Data entries
....................

(** A JSON string literal after its opening quote: the decoded string
    and the text after the closing quote.  A [\u] escape above U+00FF
    has no 8-bit code unit and is rejected. *)
Fixpoint parse_string_body (s : string) : option (string * string) :=
  match s with
  | EmptyString => None
  | String c s1 =>
      let n := N_of_ascii c in
      if (n =? 34)%N then Some (EmptyString, s1)
      else if (n =? 92)%N then
        match s1 with
        | EmptyString => None
        | String e s2 =>
            if (N_of_ascii e =? 117)%N then
              match s2 with
              | String h1 (String h2 (String h3 (String h4 s3))) =>
                  match hex_value h1, hex_value h2, hex_value h3, hex_value h4 with
                  | Some a, Some b, Some c', Some d =>
                      let code := (((a * 16 + b) * 16 + c') * 16 + d)%N in
                      if (code <? 256)%N
                      then push_front (ascii_of_N code) (parse_string_body s3)
                      else None
                  | _, _, _, _ => None
                  end
              | _ => None
              end
            else
              match unescape e with
              | Some ch => push_front ch (parse_string_body s2)
              | None => None
              end
        end
      else if (n <? 32)%N then None
      else push_front c (parse_string_body s1)
  end.

Definition parse_string (s : string) : option (string * string) :=
  match s with
  | String c s1 => if (N_of_ascii c =? 34)%N then parse_string_body s1 else None
  | EmptyString => None
  end.

(** [expect lit s]: [s] without its prefix [lit], when it has it. *)
Fixpoint expect (lit s : string) : option string :=
  match lit, s with
  | EmptyString, _ => Some s
  | String a lit', String b s' =>
      if (N_of_ascii a =? N_of_ascii b)%N then expect lit' s' else None
  | String _ _, EmptyString => None
  end.

Section Elements.
Context {A : Type} (parse_elem : string -> option (A * string)).

(** One or more elements up to the closing bracket. *)
Fixpoint parse_elems (fuel : nat) (s : string) : option (list A * string) :=
  match fuel with
  | O => None
  | S fuel' =>
      match parse_elem s with
      | Some (x, String d s2) =>
          if (N_of_ascii d =? 44)%N then
            match parse_elems fuel' s2 with
            | Some (l, rest) => Some (x :: l, rest)
            | None => None
            end
          else if (N_of_ascii d =? 93)%N then Some ([x], s2)
          else None
      | _ => None
      end
  end.

Definition parse_array (s : string) : option (list A * string) :=
  match s with
  | String c s1 =>
      if (N_of_ascii c =? 91)%N then
        match s1 with
        | String d s2 =>
            if (N_of_ascii d =? 93)%N then Some ([], s2)
            else parse_elems (String.length s1) s1
        | EmptyString => None
        end
      else None
  | EmptyString => None
  end.
End Elements.

Definition parse_record (s : string) : option (VirtualDirectoryRecord * string) :=
  match expect name_key s with
  | Some s1 =>
      match parse_string s1 with
      | Some (n, s2) =>
          match expect files_key s2 with
          | Some s3 =>
              match parse_array parse_string s3 with
              | Some (fs, String c s4) =>
                  if (N_of_ascii c =? 125)%N then Some (mkRecord n fs, s4) else None
              | _ => None
              end
          | None => None
          end
      | None => None
      end
  | None => None
  end.

(** [JSON.parse] on the sidecar schema: an array of [{name, files}]
    objects in the compact form [stringify] prints.  [None] stands
    both for a text [JSON.parse] rejects and for a text outside this
    schema, which the record type cannot hold. *)
Definition parse (s : string) : option (list VirtualDirectoryRecord) :=
  match parse_array parse_record s with
  | Some (l, EmptyString) => Some l
  | _ => None
  end.

End Json.

(** ** Values, errors and completions *)

(** The arguments a caller may hand to [add] and [remove] as a name. *)
Inductive js_value : Type :=
| VUndefined
| VNull
| VBoolean (b : bool)
| VNumber (n : Z)
| VString (s : string).

Definition typeof (v : js_value) : string :=
  match v with
  | VUndefined => "undefined"
  | VNull => "object"
  | VBoolean _ => "boolean"
  | VNumber _ => "number"
  | VString _ => "string"
  end.

(** What the code can throw.  [ENOENT] is the error of [fs] on a missing
    path; [SidecarOutsideModel] is [JSON.parse] on a text that [Json.parse]
    does not read. *)
Inductive js_error : Type :=
| TypeError
| ReferenceError
| ENOENT
| SidecarOutsideModel.

Inductive completion (A : Type) : Type :=
| Normal (a : A)
| Throw (e : js_error).
Arguments Normal {A} a.
Arguments Throw {A} e.

(** ** The class *)

Module ZettlrVirtualDirectory.
Import JsString.

(** The callback of both [find] calls on [_virtualDirectories]. *)
Definition same_name (name : string) (elem : VirtualDirectoryRecord) : Prop :=
  toLowerCase (v_name elem) = toLowerCase name.

#[export] Instance same_name_dec name elem : Decision (same_name name elem).
Proof. unfold same_name. apply _. Defined.

Section Manager.

(** The file objects of the application, [path.join] of Node and
    [hash] of [../common/zettlr-helpers.js] are used by the class and
    defined elsewhere. *)
Context {File : Type}.
Variable path_join : string -> string -> string.
Variable hash : string -> Z.

(** The parent directory, as far as the class calls it:
    [getPath()], [isScope(f)], [findFile({'path': p})]. *)
Record Directory : Type := mkDirectory {
  getPath : string;
  isScope : string -> bool;
  findFile : string -> option File
}.

(** [{ 'name', 'children', 'hash', 'type' }], an entry of
    [_realDirectories]. *)
Record RealDirectory : Type := mkReal {
  r_name : string;
  r_children : list File;
  r_hash : Z;
  r_type : string
}.

(** The fields of an instance.  [_root] is read by [_isAbsolute],
    [_makeRelative] and [_makeAbsolute] and assigned by no statement of
    the class: the constructor leaves it [undefined], here [None]. *)
Record t : Type := mkManager {
  _directory : Directory;
  _file : string;
  _root : option string;
  _virtualDirectories : list VirtualDirectoryRecord;
  _realDirectories : list RealDirectory
}.

(** An instance together with the files on disk, by path. *)
Record world : Type := mkWorld {
  this : t;
  disk : gmap string string
}.

(** *** State and exceptions *)

Definition M (A : Type) : Type := world -> completion A * world.

Definition ret {A} (a : A) : M A := fun w => (Normal a, w).
Definition throw {A} (e : js_error) : M A := fun w => (Throw e, w).
Definition bind {A B} (m : M A) (k : A -> M B) : M B :=
  fun w =>
    match m w with
    | (Normal a, w') => k a w'
    | (Throw e, w') => (Throw e, w')
    end.
Definition lift {A} (c : completion A) : M A := fun w => (c, w).

Notation "x <- m ;; k" := (bind m (fun x => k))
  (at level 100, m at next level, right associativity).
Notation "m ;; k" := (bind m (fun _ => k))
  (at level 100, right associativity).

(** [try { m } catch (e) { handler }]. *)
Definition try_catch {A} (m : M A) (handler : js_error -> M A) : M A :=
  fun w =>
    match m w with
    | (Normal a, w') => (Normal a, w')
    | (Throw e, w') => handler e w'
    end.

(** [for (let x of l) { body }], in the monad. *)
Fixpoint for_of {A} (l : list A) (body : A -> M unit) : M unit :=
  match l with
  | [] => ret tt
  | x :: l' => body x ;; for_of l' body
  end.

(** The same loop over a local accumulator that a throw discards. *)
Fixpoint for_of_local {A S} (l : list A) (body : S -> A -> completion S) (s : S)
  : completion S :=
  match l with
  | [] => Normal s
  | x :: l' =>
      match body s x with
      | Normal s' => for_of_local l' body s'
      | Throw e => Throw e
      end
  end.

Definition get_this : M t := fun w => (Normal (this w), w).

Definition with_virtualDirectories (l : list VirtualDirectoryRecord) (self : t) : t :=
  mkManager (_directory self) (_file self) (_root self) l (_realDirectories self).
Definition with_realDirectories (l : list RealDirectory) (self : t) : t :=
  mkManager (_directory self) (_file self) (_root self) (_virtualDirectories self) l.

Definition set_virtualDirectories (l : list VirtualDirectoryRecord) : M unit :=
  fun w => (Normal tt, mkWorld (with_virtualDirectories l (this w)) (disk w)).
Definition set_realDirectories (l : list RealDirectory) : M unit :=
  fun w => (Normal tt, mkWorld (with_realDirectories l (this w)) (disk w)).

(** *** [fs] *)

Definition lstatSync (p : string) : M unit :=
  fun w => match disk w !! p with
           | Some _ => (Normal tt, w)
           | None => (Throw ENOENT, w)
           end.

Definition readFileSync (p : string) : M string :=
  fun w => match disk w !! p with
           | Some txt => (Normal txt, w)
           | None => (Throw ENOENT, w)
           end.

Definition writeFileSync (p txt : string) : M unit :=
  fun w => (Normal tt, mkWorld (this w) (<[p := txt]> (disk w))).

Definition unlinkSync (p : string) : M unit :=
  fun w => match disk w !! p with
           | Some _ => (Normal tt, mkWorld (this w) (delete p (disk w)))
           | None => (Throw ENOENT, w)
           end.

Definition JSON_parse (txt : string) : M (list VirtualDirectoryRecord) :=
  match Json.parse txt with
  | Some l => ret l
  | None => throw SidecarOutsideModel
  end.

(** *** Paths *)

(** [ToString(this._root)], as [indexOf] and [replace] coerce their
    argument. *)
Definition root_ToString (self : t) : string :=
  match _root self with
  | Some r => r
  | None => "undefined"
  end.

Definition _isAbsolute (self : t) (p : string) : bool :=
  indexOf p (root_ToString self) =? 0.

Definition _makeRelative (self : t) (p : string) : string :=
  if _isAbsolute self p then replace p (root_ToString self) "" else p.

(** [path.join] throws a [TypeError] on an argument that is not a
    string. *)
Definition _makeAbsolute (self : t) (p : string) : completion string :=
  if negb (_isAbsolute self p) then
    match _root self with
    | Some r => Normal (path_join r p)
    | None => Throw TypeError
    end
  else Normal p.

(** *** [_refresh] *)

(** Reading a [let] binding inside its own initialiser: the binding is
    in scope and not yet initialised. *)
Definition read_uninitialised {A} : completion A := Throw ReferenceError.

(** The body of the inner loop,
    [let file = this._directory.findFile({'path': this._makeAbsolute(file)});
     if(file) { real.children.push(file); }].
    The block declares its own [file], which hides the loop variable
    [file_of_loop] in the whole block, the initialiser included. *)
Definition refresh_file (self : t) (children : list File) (file_of_loop : string)
  : completion (list File) :=
  match read_uninitialised with
  | Throw e => Throw e
  | Normal file =>
      match _makeAbsolute self file with
      | Throw e => Throw e
      | Normal p =>
          match findFile (_directory self) p with
          | Some f => Normal (children ++ [f])
          | None => Normal children
          end
      end
  end.

Definition refresh_dir (dir : VirtualDirectoryRecord) : M unit :=
  self <- get_this ;;
  children <- lift (for_of_local (v_files dir) (refresh_file self) []) ;;
  self' <- get_this ;;
  set_realDirectories
    (_realDirectories self' ++ [mkReal (v_name dir) children (hash (v_name dir)) "virtualdir"]).

Definition _refresh : M unit :=
  set_realDirectories [] ;;
  self <- get_this ;;
  for_of (_virtualDirectories self) refresh_dir.

(** *** [_write] and [_read] *)

Definition _write : M unit :=
  self <- get_this ;;
  (if (length (_virtualDirectories self) =? 0)%nat
   then unlinkSync (_file self)
   else writeFileSync (_file self) (Json.stringify (_virtualDirectories self))) ;;
  _refresh.

Definition _read : M bool :=
  self <- get_this ;;
  found <- try_catch (lstatSync (_file self) ;; ret true) (fun _ => ret false) ;;
  if negb found then ret false
  else
    txt <- readFileSync (_file self) ;;
    l <- JSON_parse txt ;;
    set_virtualDirectories l ;;
    _refresh ;;
    ret true.

(** [new ZettlrVirtualDirectory(dir)] against the files [d]. *)
Definition constructor (dir : Directory) (d : gmap string string)
  : completion unit * world :=
  (_read ;; ret tt)
    (mkWorld (mkManager dir (path_join (getPath dir) ".ztr-virtual-dir") None [] []) d).

(** *** [add] *)

(** [dir.files.push(p)] for the record at index [i]: [dir] is the
    object stored there, so the array sees the push. *)
Definition push_file (i : nat) (p : string) : M unit :=
  self <- get_this ;;
  set_virtualDirectories
    (alter (fun r => mkRecord (v_name r) (v_files r ++ [p])) i (_virtualDirectories self)).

....................

__Exercise prompt__
All that should be written out is the stretch of lines above between the one holding "[] => ret tt" and the one holding "fun w => (Normal tt, mkWorld (with_virtualDirectories", inclusive, exactly as given.

__Response for this exercise__
  | [] => ret tt
  | x :: l' => body x ;; for_of l' body
  end.

(** The same loop over a local accumulator that a throw discards. *)
Fixpoint for_of_local {A S} (l : list A) (body : S -> A -> completion S) (s : S)
  : completion S :=
  match l with
  | [] => Normal s
  | x :: l' =>
      match body s x with
      | Normal s' => for_of_local l' body s'
      | Throw e => Throw e
      end
  end.

Definition get_this : M t := fun w => (Normal (this w), w).

Definition with_virtualDirectories (l : list VirtualDirectoryRecord) (self : t) : t :=
  mkManager (_directory self) (_file self) (_root self) l (_realDirectories self).
Definition with_realDirectories (l : list RealDirectory) (self : t) : t :=
  mkManager (_directory self) (_file self) (_root self) (_virtualDirectories self) l.

Definition set_virtualDirectories (l : list VirtualDirectoryRecord) : M unit :=
  fun w => (Normal tt, mkWorld (with_virtualDirectories l (this w)) (disk w)).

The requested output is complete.